|
The introduction of the new zSeries® flagship mainframe z990 in June 2003 marked a significant milestone in the IBM e-business on demand initiative. Although it was built on the e-business legacy of its zSeries predecessor, the IBM eServer z900, the z990 server was substantially enhanced to meet the unique computing challenges presented by e-business on demand.
Particular focus was placed on the overall system design to overcome system constraints within existing zSeries servers and in packaging concepts, allowing for a more modular base manufacturing cost (BMC) structure.
The microprocessor was completely redesigned in order to introduce a superscalar microarchitecture, with several enhancements to run new workloads such as zLinux and WebSphere® faster on the zSeries platform. In addition, the z990 introduced the IBM 130-nm CMOS SOI (silicon-on-insulator) technology into the microprocessor subsystem. As a result, the uniprocessor performance improved more than 50% compared with the predecessor system.
Packaging density increased significantly, allowing for up to 32 processors running in one system and tripling the overall system capacity. System configurations range from one active processor up to 32, giving a customer an unprecedented range of capacity growth within one system. All configurations can be concurrently upgraded to the maximum system size. To enable this flexibility, the z990 system design changed toward a nodal concept, with up to four processor books being connected by means of an interconnect ring. Each processor book contains up to eight customer-usable processors, two spare processors, two I/O engines, and 64-GB memory.
The I/O subsystem was greatly enhanced to cope with the requirements of a truly e-business on demand work environment as well as the increased processing power.
The z990 is the first zSeries server with more than 256 I/O channels. To achieve this density, up to four logical channel subsystems (LCSSs) with 256 channels each are designed into the system. Channels can be shared among the individual LCSSs to allow maximum flexibility. In addition, the number of attachable I/O device addresses has quadrupled.
The number of logical partitions (LPARs) has quadrupled as well, to a maximum of 60 partitions. The Ethernet family of adapters received a new member with the addition of the new 10-Gb Ethernet channel, and the packaging density of FICON® channel cards was doubled to increase the number of FICON ports.

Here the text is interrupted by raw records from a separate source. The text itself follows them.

(** * redax StraxInserter: parse-and-chunk engine

    A shallow embedding of [StraxInserter.cc]: the packet decoder
    ([ParseDocuments]), the fragment builder, the chunk router
    ([AddFragmentToBuffer]), the chunk writer ([WriteOutFiles]), the gap
    filler ([CreateMissing]) and the worker loop ([ReadAndInsertData]),
    followed by the properties proved about them.

    Conventions.
    - Fixed-width C++ integers are [Z] with the wrap-around written out
      ([u16], [u32], [u64], [i16], [i32], [i64]).
    - A [std::string] used as a byte buffer is a [list Z] of bytes in
      [0, 256); a [std::string] used as a name is a [string].
    - [fFragments] (a [std::map<std::string, std::string*>]) is a
      [gmap string (list Z)] that is traversed in increasing key order.
    - The output tree below [fOutputPath] is two levels deep: directories,
      and files inside a directory.
    - The worker state carries two observation logs that the source does
      not have: [emitted], every (fragment, timestamp) handed to
      [AddFragmentToBuffer], and [errors_checked], every board reported to
      the data source.
    - Logging, wall-clock timing and the per-channel byte statistics do not
      influence the decoded output and are left out. *)

From Stdlib Require Import ZArith String Ascii List Lia Bool.
From stdpp Require Import gmap strings list fin_maps sorting.
Lemma replaced_report_failure invoice_path output_path e w :
  replaced_in_place (trace (report_failure invoice_path output_path e w))
  = replaced_in_place (trace w).
Proof. unfold report_failure. by destruct output_path. Qed.

Lemma report_failure_frame invoice_path output_path e w :
  let w' := report_failure invoice_path output_path e w in
  clock w' = clock w ∧ fs w' = fs w
  ∧ processed_files w' = processed_files w
  ∧ sleeps (trace w') = sleeps (trace w).
Proof. unfold report_failure. by destruct output_path. Qed.

Lemma merge_body_frame invoice_path letterhead_path output_path retries w :
  let r := merge_body env invoice_path letterhead_path output_path retries w in
  processed_files (snd r) = processed_files w
  ∧ (replaced_in_place (trace (snd r)) = replaced_in_place (trace w)
     ∨ (replaced_in_place (trace (snd r))
          = invoice_path :: replaced_in_place (trace w)
        ∧ output_path = None ∧ fst r = None))
  ∧ (∀ q, Some q ≠ temp_of invoice_path output_path →
       (output_path = None → fst r = None → q ≠ invoice_path) →
       fs (snd r) !! q = fs w !! q)
  ∧ clock w ≤ clock (snd r).
Proof.
  unfold merge_body.
  destruct (PdfReader env invoice_path w) as [e|invoice];
    [simpl; repeat split; auto; lia|].
  destruct (PdfReader env letterhead_path w) as [e|letterhead];
    [simpl; repeat split; auto; lia|].
  destruct (merge_pages invoice letterhead) as [e|writer];
    [simpl; repeat split; auto; lia|].
  fold (temp_of invoice_path output_path).
  destruct (temp_of invoice_path output_path) as [temp_path|];
    [|simpl; repeat split; auto; lia].
  destruct (save_loop_frame env writer temp_path invoice_path output_path
              retries w) as (Hp & Hr & Hc & Hd & Ht).
  simpl in *. repeat split; auto.
  intros q Hq Hinv.
  destruct (fst (save_loop env retries writer temp_path invoice_path
                   output_path w)) eqn:Hres.
  - apply Hd; [done | congruence].
  - apply Hc; [congruence | auto].
Qed.

(** A job that is skipped changes nothing at all. *)
Lemma merge_letterhead_skip invoice_path letterhead_path output_path retries w :
  Paths.endswith (Paths.name invoice_path) ".merged.pdf" = true
  ∨ invoice_path ∈ processed_files w →
  merge_letterhead env invoice_path letterhead_path output_path retries w = w.
Proof.
  intros H. unfold merge_letterhead.
  destruct (Paths.endswith (Paths.name invoice_path) ".merged.pdf") eqn:E;
    [done|].
  destruct H as [H|H]; [done|]. by rewrite bool_decide_eq_true_2.
Qed.

Lemma merge_letterhead_frame invoice_path letterhead_path output_path retries w :
  let w' := merge_letterhead env invoice_path letterhead_path output_path
              retries w in
  (w' = w
   ∨ ((invoice_path ∉ processed_files w)
      ∧ Paths.endswith (Paths.name invoice_path) ".merged.pdf" = false
      ∧ processed_files w' = {[invoice_path]} ∪ processed_files w
      ∧ (replaced_in_place (trace w') = replaced_in_place (trace w)
         ∨ (replaced_in_place (trace w')
              = invoice_path :: replaced_in_place (trace w)
            ∧ output_path = None))))
  ∧ (∀ q, Some q ≠ temp_of invoice_path output_path →
       (output_path = None → q ≠ invoice_path) →
       fs w' !! q = fs w !! q)
  ∧ clock w ≤ clock w'.
Proof.
  unfold merge_letterhead.
  destruct (Paths.endswith (Paths.name invoice_path) ".merged.pdf") eqn:E;
    [repeat split; auto; lia|].
  case_bool_decide as Hin; [repeat split; auto; lia|].
  destruct (merge_body_frame invoice_path letterhead_path output_path retries
              (add_processed invoice_path w)) as (Hp & Hr & Hc & Ht).
  destruct (merge_body env invoice_path letterhead_path output_path retries
              (add_processed invoice_path w)) as [[e|] w2]; simpl in *.
  - destruct (report_failure_frame invoice_path output_path e w2)
      as (Hc' & Hf' & Hp' & _).
    rewrite replaced_report_failure, Hc', Hf', Hp'.
    repeat split; auto. right. repeat split; auto.
    destruct Hr as [Hr|(Hr & Ho & ?)]; [by left | done].
  - repeat split; auto. right. repeat split; auto.
    destruct Hr as [Hr|(Hr & Ho & ?)]; [by left | by right].
Qed.
(** * LLM-ComputerUse: template store, template matcher, action dispatch

    A shallow embedding of the Python sources

      - utils/element_extraction.py  (ElementExtractor: identify_elements,
        extract_templates, find_templates_on_screen)
      - utils/screen_capture.py      (ScreenCapture.compare_screenshots)
      - utils/action_execution.py    (ActionExecutor: execute_action,
        execute_advanced_action)
      - template_automation.py, desktop_automation.py, vision_automation.py
        (identify_desktop_elements, process_user_request,
        process_advanced_action_request, execute_action,
        execute_action_with_template)

    Python exceptions are an explicit [outcome]; [try ... except Exception]
    is [try_except].  The libraries the code calls (cv2, PIL, numpy, json,
    pyautogui, time) are Section variables in the general statements and are
    instantiated by small reference models in the examples.  Scores are
    float32 values, compared as numpy compares them; names are strings of
    one-byte code points, with a model of [str] on all code points beside
    them. *)

From Stdlib Require Import ZArith QArith Lia Lqa PrimFloat SpecFloat FloatOps
  FloatAxioms Ascii.
From stdpp Require Import gmap strings list fin_maps.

This substantial upgrading of I/O capacity required the redesign of the data link between the processor subsystem and the I/O subsystem. The capacity of each link was doubled to 2 GB/s, and the number of links was increased to 12 per processor book, totaling 48 for a fully configured system. In addition, the new link can be used as an enhanced integrated cluster bus (ICB) for high-speed coupling between different z990 systems.
Heightened security demands required us to redesign the existing cryptographic adapters and introduce a new flexible cryptographic I/O card called xCrypto with more performance and flexibility for upcoming encryption requirements. The design of the card has been kept flexible so that it can easily be integrated into other IBM eServers.
However, e-business on demand is not just about performance and bandwidth. Flexible system capacity and continuous availability are base requirements. The z990 is setting new standards in this category. In past zSeries servers, IBM introduced capabilities to temporarily increase the processor capacity for disaster recovery or workload peaks. In the z990 this concept was enhanced with the introduction of OOCoD (on/off capacity on demand), which allows customers to concurrently increase and decrease the number of processors in a fully flexible manner according to their business needs. In the rare event of a processor book or memory card failure, the failing hardware can be exchanged while the remainder of the system continues its operation. Special effort was put into the design quality of the various components by enhancing existing simulation concepts, from the smallest transistor cell simulation to complete system emulation.
This double issue of the IBM Journal of Research and Development contains 23 papers that describe many aspects of the z990 server, ranging from its architecture and design to its leading-edge implementation of several autonomic computing concepts.
The first paper, by Slegel et al., describes the microprocessor design with its new microarchitecture. The conceptual design of the processor comprises several elements such as superscalar architecture, pipelining, and partial out-of-order command execution, making it an ideal vehicle for running modern applications as well as legacy solutions on the z990 system.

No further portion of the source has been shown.